I've had a couple of Dell Inspirons. They've both been great but I wish they'd have a better native resolution. 1024x768 is too big and 1400x1050 is too small. I want the same as a 17" flat screen: 1280x1024. They do it but not natively. It's all anti-aliasing. And it's horrible

Don't really like IBMs. Prefer the touchpad to the little clitoris. Also, why the bollocks don't IBM put a Windows key on their laptops? That's got to be one of the biggest annoyances of the lot!

gwyn
Wednesday, June 02, 2004

Dell Laptops = 80% worth of you money

HP Laptops = 100% worth of your money.

Aryeh
Wednesday, June 02, 2004

>1024x768 is too big and 1400x1050 is too small.
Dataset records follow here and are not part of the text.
(** [db.query(TranscriptionJob).filter(TranscriptionJob.id == k).first()] *)
Definition query_by_id (k : string) : M (option TranscriptionJob) :=
  fun w => (Ok (find (has_id k) (db w)), w).

(** [db.commit()] with one dirty object: [UPDATE transcription_jobs SET ...,
    updated_at = now WHERE id = k]; [f] assigns the modified columns. *)
Definition update_rows (k : string) (f : TranscriptionJob -> TranscriptionJob)
    (now : Z) (rows : list TranscriptionJob) : list TranscriptionJob :=
  map (fun r => if has_id k r then set_updated_at now (f r) else r) rows.

Definition db_commit_update (k : string)
    (f : TranscriptionJob -> TranscriptionJob) : M unit :=
  modify (fun w => with_db w (update_rows k f (utc_now w) (db w))).

(** [db.refresh(job)]: reload the row; raises when it is gone. *)
Definition db_refresh (k : string) : M TranscriptionJob :=
  fun w => match find (has_id k) (db w) with
           | Some r => (Ok r, w)
           | None => (Raise (mkExc "InvalidRequestError"
                               "Could not refresh instance"), w)
           end.

(** Commits are immediate in this model, so [rollback] and [close] have
    nothing to undo or release. *)
Definition db_rollback : M unit := ret tt.
Definition db_close : M unit := ret tt.

(** ** worker.py: [TranscriptionWorker._get_next_job] *)

Definition _get_next_job : M (option TranscriptionJob) :=
  try_finally
    (try_except
       (job <- query_first_asc (has_status "pending") created_at ;;
        match job with
        | Some job =>
            db_commit_update (id job) (set_status "processing") ;;
            job <- db_refresh (id job) ;;
            logger INFO ("Picked up job: " ++ id job) ;;
            ret (Some job)
        | None => ret None
        end)
       (fun e =>
          db_rollback ;;
          logger ERROR ("Error getting next job: " ++ exc_str e) ;;
          ret None))
    db_close.

(** ** The filesystem *)

(** [os.path.exists(p)]; the empty path never exists. *)
Definition exists_file (p : string) (w : World) : bool :=
  negb (String.eqb p "") && existsb (String.eqb p) (files w).

Definition os_path_exists (p : string) : M bool :=
  fun w => (Ok (exists_file p w), w).

(** [os.remove(p)]: the path disappears, unless the operating system refuses
    (then [OSError] is raised and the file stays). *)
Definition os_remove (p : string) : M unit :=
  fun w =>
    if existsb (String.eqb p) (undeletable w)
    then (Raise (mkExc "OSError" "Operation not permitted"), w)
    else (Ok tt,
          with_events
            (with_files w (filter (fun q => negb (String.eqb q p)) (files w)))
            (events w ++ [EvRemove p])).

(** [open(p, "wb").write(...)] *)
Definition write_file (p : string) : M unit :=
  modify (fun w => if existsb (String.eqb p) (files w) then w
                   else with_files w (p :: files w)).

(** [posixpath.basename]: what follows the last slash. *)
Fixpoint basename_aux (s acc : string) : string :=
  match s with
  | EmptyString => acc
  | String c s' =>
      if Ascii.eqb c "/"%char then basename_aux s' EmptyString
      else basename_aux s' (acc ++ String c EmptyString)
  end.
Definition os_path_basename (p : string) : string := basename_aux p EmptyString.

(** ** worker.py: [TranscriptionWorker._cleanup_audio_file] *)

Definition _cleanup_audio_file (audio_path : string) : M unit :=
  emit (EvCleanup audio_path) ;;
  try_except
    (there <- os_path_exists audio_path ;;
     if negb (String.eqb audio_path "") && there then
       os_remove audio_path ;;
       logger INFO ("Deleted audio file: " ++ audio_path)
     else ret tt)
    (fun e =>
       logger WARNING
         ("Failed to delete audio file " ++ audio_path ++ ": " ++ exc_str e)).

(** ** JSON values and Python dictionaries *)

#[warnings="-register-all"]
Inductive JSON : Type :=
| JNull
| JBool (b : bool)
| JNum (q : Q)
| JStr (s : string)
| JArr (items : list JSON)
| JObj (fields : list (string * JSON)).

Definition PyDict : Type := list (string * JSON).

(** [d.get(k)] and [d.get(k, default)] *)
Fixpoint dict_get (k : string) (d : PyDict) : option JSON :=
  match d with
  | [] => None
  | (k', v) :: d' => if String.eqb k' k then Some v else dict_get k d'
  end.
Definition dict_get_default (k : string) (d : PyDict) (default : JSON) : JSON :=
  match dict_get k d with Some v => v | None => default end.

(** ** The call into the transcription engine *)

Record FakeUploadFile : Type := mkFakeUploadFile {
  filepath : string;
  filename : string
}.

Definition new_FakeUploadFile (path : string) : FakeUploadFile :=
  {| filepath := path; filename := os_path_basename path |}.

(** The keyword arguments of [transcriber.transcribe(...)]. *)
Module Kwargs.
Record t (ModelInstance : Type) : Type := make {
  audio_file : FakeUploadFile;
  batch_size : Z;
  chunk_size : Z;
  asr_options : PyDict;
  language : option string;
  whispermodel : ModelInstance;
  align : bool;
  diarize : bool;
  request_id : string;
  task : string
}.
Arguments make {ModelInstance}.
Arguments audio_file {ModelInstance}.
Arguments batch_size {ModelInstance}.
Arguments chunk_size {ModelInstance}.
Arguments asr_options {ModelInstance}.
Arguments language {ModelInstance}.
Arguments whispermodel {ModelInstance}.
Arguments align {ModelInstance}.
Arguments diarize {ModelInstance}.
Arguments request_id {ModelInstance}.
Arguments task {ModelInstance}.
End Kwargs.

(** What the server takes from outside this repository's sources: the event
    loop and the engine (which run while other threads may touch the world,
    hence computations in [M]), [json], the formatting of floats, and
    pydantic's field validation. *)
Class Externals : Type := {
  ModelInstance : Type;
  new_event_loop : M unit;
  load_model_instance : string -> M ModelInstance;
  transcribe : Kwargs.t ModelInstance -> M PyDict;
  json_dumps : JSON -> string;
  json_loads : string -> option JSON;      (* None: JSONDecodeError *)
  format_2f : Q -> string;                 (* f"{x:.2f}" *)
  validate_float : JSON -> option Q;       (* field of type float *)
  validate_str : JSON -> option string     (* field of type str *)
}.

Definition transcribe_kwargs {MI : Type} (job : TranscriptionJob)
    (model_instance : MI) : Kwargs.t MI :=
  Kwargs.make
    (new_FakeUploadFile (audio_path job))   (* audio_file *)
    16                                      (* batch_size *)
    (chunk_size job)                        (* chunk_size *)
    []                                      (* asr_options *)
    (language job)                          (* language *)
    model_instance                          (* whispermodel *)
    true                                    (* align *)
    (diarize job)                           (* diarize *)
    (id job)                                (* request_id *)
    "transcribe".                           (* task *)

(** ** worker.py: [TranscriptionWorker._process_job] *)

(** Lines 173-181: the stored transcript. *)
Definition result_segments (result : PyDict) : JSON :=
  match dict_get_default "segments" result (JArr []) with
  | JObj inner => dict_get_default "segments" inner (JArr [])
  | segments => segments
  end.

Definition transcript_payload (result : PyDict) : JSON :=
  JObj [ ("text", dict_get_default "text" result (JStr ""));
         ("segments", result_segments result);
         ("language", dict_get_default "language" result (JStr "")) ].

(** [result.get("duration")], as the Float column stores it. *)
Definition result_duration (result : PyDict) : option Q :=
  match dict_get "duration" result with
  | Some (JNum q) => Some q
  | _ => None
  end.

Definition none_has_no_attribute (attr : string) : PyExc :=
  mkExc "AttributeError"
        ("'NoneType' object has no attribute '" ++ attr ++ "'").

(** [time.time() - start_time if 'start_time' in locals() else None] *)
Definition elapsed_since (start_time : option Q) (now : Q) : option Q :=
  match start_time with
  | Some t0 => Some (now - t0)%Q
  | None => None
  end.

(** Lines 199-201: the attributes assigned on failure. *)
Definition assign_failed (elapsed : option Q) (e : PyExc)
    (job : TranscriptionJob) : TranscriptionJob :=
  set_processing_time elapsed
    (set_error_message (Some (exc_str e))
       (set_status "failed" job)).

(** Lines 192-208, the [except Exception as e] block.  [job] is the local
    variable as it stands when the exception is raised ([None] after a
    re-fetch that found no row); [start_time] is bound or not. *)
Definition on_processing_error (job : option TranscriptionJob)
    (start_time : option Q) (e : PyExc) : M unit :=
  match job with
  | None => raise (none_has_no_attribute "id")
  | Some job =>
      logger ERROR ("Error processing job " ++ id job ++ ": " ++ exc_str e) ;;
      try_except
        (row <- query_by_id (id job) ;;
         match row with
         | Some row =>
             now <- time_time ;;
             db_commit_update (id row)
               (assign_failed (elapsed_since start_time now) e) ;;
             _cleanup_audio_file (audio_path row)
         | None => ret tt
         end)
        (fun update_error =>
           logger ERROR
             ("Error updating failed job: " ++ exc_str update_error) ;;
           db_rollback)
  end.
(** [shape_element] with its keyword arguments.  Both scans run before the
    tag of the element is looked at; [default_tag_type] is not used; [None]
    is the value of a call that falls off the end of the function. *)
Definition shape_element_with (node_attr_fields way_attr_fields : list str)
    (problem_chars : str -> bool) (default_tag_type : str)
    (element : Element) : raises (option Shaped) :=
  tags ← scan_tags problem_chars element;
  '(way_nodes, _) ← scan_nd element;
  if decide (tag element = lit "node") then
    node_attribs ← for_each (attr_body element) ∅ node_attr_fields;
    mret (Some (ShapedNode node_attribs tags))
  else if decide (tag element = lit "way") then
    way_attribs ← for_each (attr_body element) ∅ way_attr_fields;
    mret (Some (ShapedWay way_attribs way_nodes tags))
  else mret None.

(** [shape_element(element)] with the default keyword arguments. *)
Definition shape_element (element : Element) : raises (option Shaped) :=
  shape_element_with NODE_FIELDS WAY_FIELDS PROBLEMCHARS_search
                     (lit "regular") element.

(** The classifier of the tag loop: a key is kept when it has no problem
    character and every segment matches [LOWER]. *)
Definition accepted (tag_k : str) : bool :=
  negb (PROBLEMCHARS_search tag_k) && key_ok tag_k.

(** ** The specification's vocabulary *)

(** The problem characters as the specification lists them:
    = + / & < > ; ' (double quote) ? % # $ @ , . (space) (tab) (newline)
    (carriage return). *)
Definition problem_characters : list N :=
  lit "=+/&<>;'" ++ [0x22] ++ lit "?%#$@,. " ++ [0x09; 0x0a; 0x0d].

(** The characters of the pattern [[0-9a-z]]. *)
Definition ascii_digit (c : N) : Prop := 0x30 <= c <= 0x39.
Definition ascii_lower (c : N) : Prop := 0x61 <= c <= 0x7a.

(** The segments joined with a colon between them. *)
Fixpoint join_colon (segs : list str) : str :=
  match segs with
  | [] => []
  | [seg] => seg
  | seg :: segs' => seg ++ colon :: join_colon segs'
  end.

(** [segs] are the segments of [k] split on every colon. *)
Definition split_on_colons (k : str) (segs : list str) : Prop :=
  segs <> [] /\ Forall (fun seg => colon ∉ seg) segs /\ join_colon segs = k.

(** Every segment is one or more characters of the class [P]. *)
Definition segments_in (P : N -> Prop) (segs : list str) : Prop :=
  Forall (fun seg => seg <> [] /\ Forall P seg) segs.

(** Building elements from literals. *)
Definition attrs (l : list (string * string)) : gmap str str :=
  list_to_map ((fun kv => (lit kv.1, lit kv.2)) <$> l).

Definition elem (name : string) (l : list (string * string))
    (cs : list Element) : Element :=
  mkElement (lit name) (attrs l) cs.

(** A computation returns normally, or raises a [KeyError]. *)
Definition returns {A} (m : raises A) : Prop := exists x, m = inr x.
Definition raised {A} (m : raises A) : Prop := exists key, m = inl (KeyError key).

(** What the tag loop needs of a tag to go on: the key, and for an
    accepted key the id of the element and the value of the tag. *)
Definition tag_readable (e t : Element) : Prop :=
  exists k, attrib t !! lit "k" = Some k /\
    (accepted k = true ->
     is_Some (attrib e !! lit "id") /\ is_Some (attrib t !! lit "v")).

(** What the reference loop needs: the id of the element and the ref. *)
Definition nd_readable (e t : Element) : Prop :=
  is_Some (attrib e !! lit "id") /\ is_Some (attrib t !! lit "ref").

(** The tag records and the way-node records of a result. *)
Definition shaped_tags (r : Shaped) : list TagRecord :=
  match r with
  | ShapedNode _ node_tags => node_tags
  | ShapedWay _ _ way_tags => way_tags
  end.

Definition shaped_way_nodes (r : Shaped) : list WayNodeRecord :=
  match r with
  | ShapedNode _ _ => []
  | ShapedWay _ way_nodes _ => way_nodes
  end.

(** ** Sample elements *)

(** The node and the way of the module's documentation. *)
Definition fast_food_attrs : list (string * string) :=
  [("id", "757860928"); ("user", "uboot"); ("uid", "26299");
   ("version", "2"); ("lat", "41.9747374"); ("lon", "-87.6920102");
   ("timestamp", "2010-07-22T16:16:51Z"); ("changeset", "5288876")].

Definition fast_food_node : Element :=
  elem "node" fast_food_attrs
    [elem "tag" [("k", "amenity"); ("v", "fast_food")] [];
     elem "tag" [("k", "cuisine"); ("v", "sausage")] [];
     elem "tag" [("k", "name"); ("v", "Shelly's Tasty Freeze")] []].

Definition ring_refs : list str :=
  lit <$> ["2199822281"; "2199822390"; "2199822392"; "2199822369";
           "2199822370"; "2199822284"; "2199822281"]%string.

Definition ring_way : Element :=
  mkElement (lit "way")
    (attrs [("id", "209809850"); ("user", "chicago-buildings");
            ("uid", "674454"); ("version", "1");
            ("timestamp", "2013-03-13T15:58:04Z"); ("changeset", "15353317")])
    (((fun r => mkElement (lit "nd") {[ lit "ref" := r ]} []) <$> ring_refs) ++
     [elem "tag" [("k", "addr:housenumber"); ("v", "1412")] [];
      elem "tag" [("k", "addr:street"); ("v", "West Lexington St.")] [];
      elem "tag" [("k", "addr:street:name"); ("v", "Lexington")] [];
      elem "tag" [("k", "building"); ("v", "yes")] []]).

(** A node without the [uid] attribute. *)
Definition node_without_uid : Element :=
  elem "node"
    [("id", "1"); ("user", "u"); ("version", "1"); ("lat", "0.0");
     ("lon", "0.0"); ("timestamp", "t"); ("changeset", "2")] [].

(** A tag without a value whose key has an uppercase letter, and a node
    that holds it. *)
Definition valueless_tag : Element := elem "tag" [("k", "Name")] [].

Definition node_with_valueless_tag : Element :=
  elem "node" fast_food_attrs [valueless_tag].

(** A tag with an accepted key and no value, in a way. *)
Definition way_with_valueless_tag : Element :=
  elem "way"
    [("id", "3"); ("user", "u"); ("uid", "4"); ("version", "1");
     ("timestamp", "t"); ("changeset", "2")]
    [elem "tag" [("k", "highway")] []].

(** Relations: one whose tag has no key, one that is well formed. *)
Definition relation_with_keyless_tag : Element :=
  elem "relation" [("id", "5")] [elem "tag" [("v", "multipolygon")] []].

Definition plain_relation : Element :=
  elem "relation" [("id", "5")]
    [elem "member" [("type", "way"); ("ref", "3"); ("role", "outer")] [];
     elem "tag" [("k", "type"); ("v", "multipolygon")] []].

(** Nodes with a reference sub-element, without and with its [ref]. *)
Definition node_with_bare_nd : Element :=
  elem "node" fast_food_attrs [elem "nd" [] []].

Definition node_with_nd : Element :=
  elem "node" fast_food_attrs [elem "nd" [("ref", "42")] []].

(** ** More of a shaped result *)

(** The dictionary of the element's own attributes in a result, and the
    field list it was copied from. *)
Definition shaped_attribs (r : Shaped) : gmap str str :=
  match r with
  | ShapedNode node _ => node
  | ShapedWay way _ _ => way
  end.

Definition shaped_fields (r : Shaped) : list str :=
  match r with
  | ShapedNode _ _ => NODE_FIELDS
  | ShapedWay _ _ _ => WAY_FIELDS
  end.

(** The record a tag sub-element contributes to an element with the given
    id: none when its key is missing or rejected. *)
Definition tag_record (id : str) (t : Element) : option TagRecord :=
  k ← attrib t !! lit "k";
  if accepted k then
    v ← attrib t !! lit "v";
    Some (mkTag id (type_and_key k).2 v (type_and_key k).1)
  else None.

(** ** The run: [process_map] and its writers *)

Definition NODE_TAGS_FIELDS : list str :=
  [lit "id"; lit "key"; lit "value"; lit "type"].

Definition WAY_TAGS_FIELDS : list str :=
  [lit "id"; lit "key"; lit "value"; lit "type"].

Definition WAY_NODES_FIELDS : list str :=
  [lit "id"; lit "node_id"; lit "position"].

(** A row handed to a writer: one of the dictionaries [shape_element]
    builds. *)
Inductive Row : Type :=
  | AttribRow (attribs : gmap str str)
  | TagRow (t : TagRecord)
  | WayNodeRow (n : WayNodeRecord).

(** What a run does to the outside: the lines it prints and the batches
    it hands to the database.  [to_sql tn tc rows] is the call
    [DataFrame(rows, columns=tc).to_sql(tn, db, if_exists="append")]. *)
Inductive Effect : Type :=
  | print_processing
  | print_parsing (counter_disp : Z)
  | print_done
  | print_committing
  | to_sql (tn : str) (tc : list str) (rows : list Row).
my toshiba portege tablet runs at 1400x1050.  I changed the dpi from 96 to 120 dpi - looks beautiful.

nathan
Wednesday, June 02, 2004

I woud not get a D600 - I had a couple and returned them - They get way too hot on top of the left palm rest (The bottom is always hot, but I expect it to be) - Get a ThinkPad...

Jose Sandoval
Wednesday, June 02, 2004

I have an Inspiron 8100. Likes:
- Good price.
- Great screen resolution (1400x1050, but you can choose 1600x1200 or 1024x768). I use "Large Fonts" to make everything readable. BTW, it sounds like Longhorn is supposed to be a step in the direction of resolution independence.
- Nice graphics chipset (nVidia GeForce2go)
- Expandable. I think you can even replace the video chipset.
- Great service plan.

Dislikes:
- Flimsy. It creaks when I pick it up, and the weak screen hinge gives the top of the screen about a 2" give.
- Something related to the video display makes that high-pitched buzzing noise that doesn't come through the speaker.
- Built-in sound has the staticy telltale sign that Dell uses cheap parts.
- The laptop gets uncomfortably hot when it's been on for a while.

If I were to do it over again, I would probably pay the extra money ($200-300) for a Thinkpad.

Derek
Wednesday, June 02, 2004

"Something related to the video display makes that high-pitched buzzing noise that doesn't come through the speaker."

I have a C640 with the same problem. I can't stand it.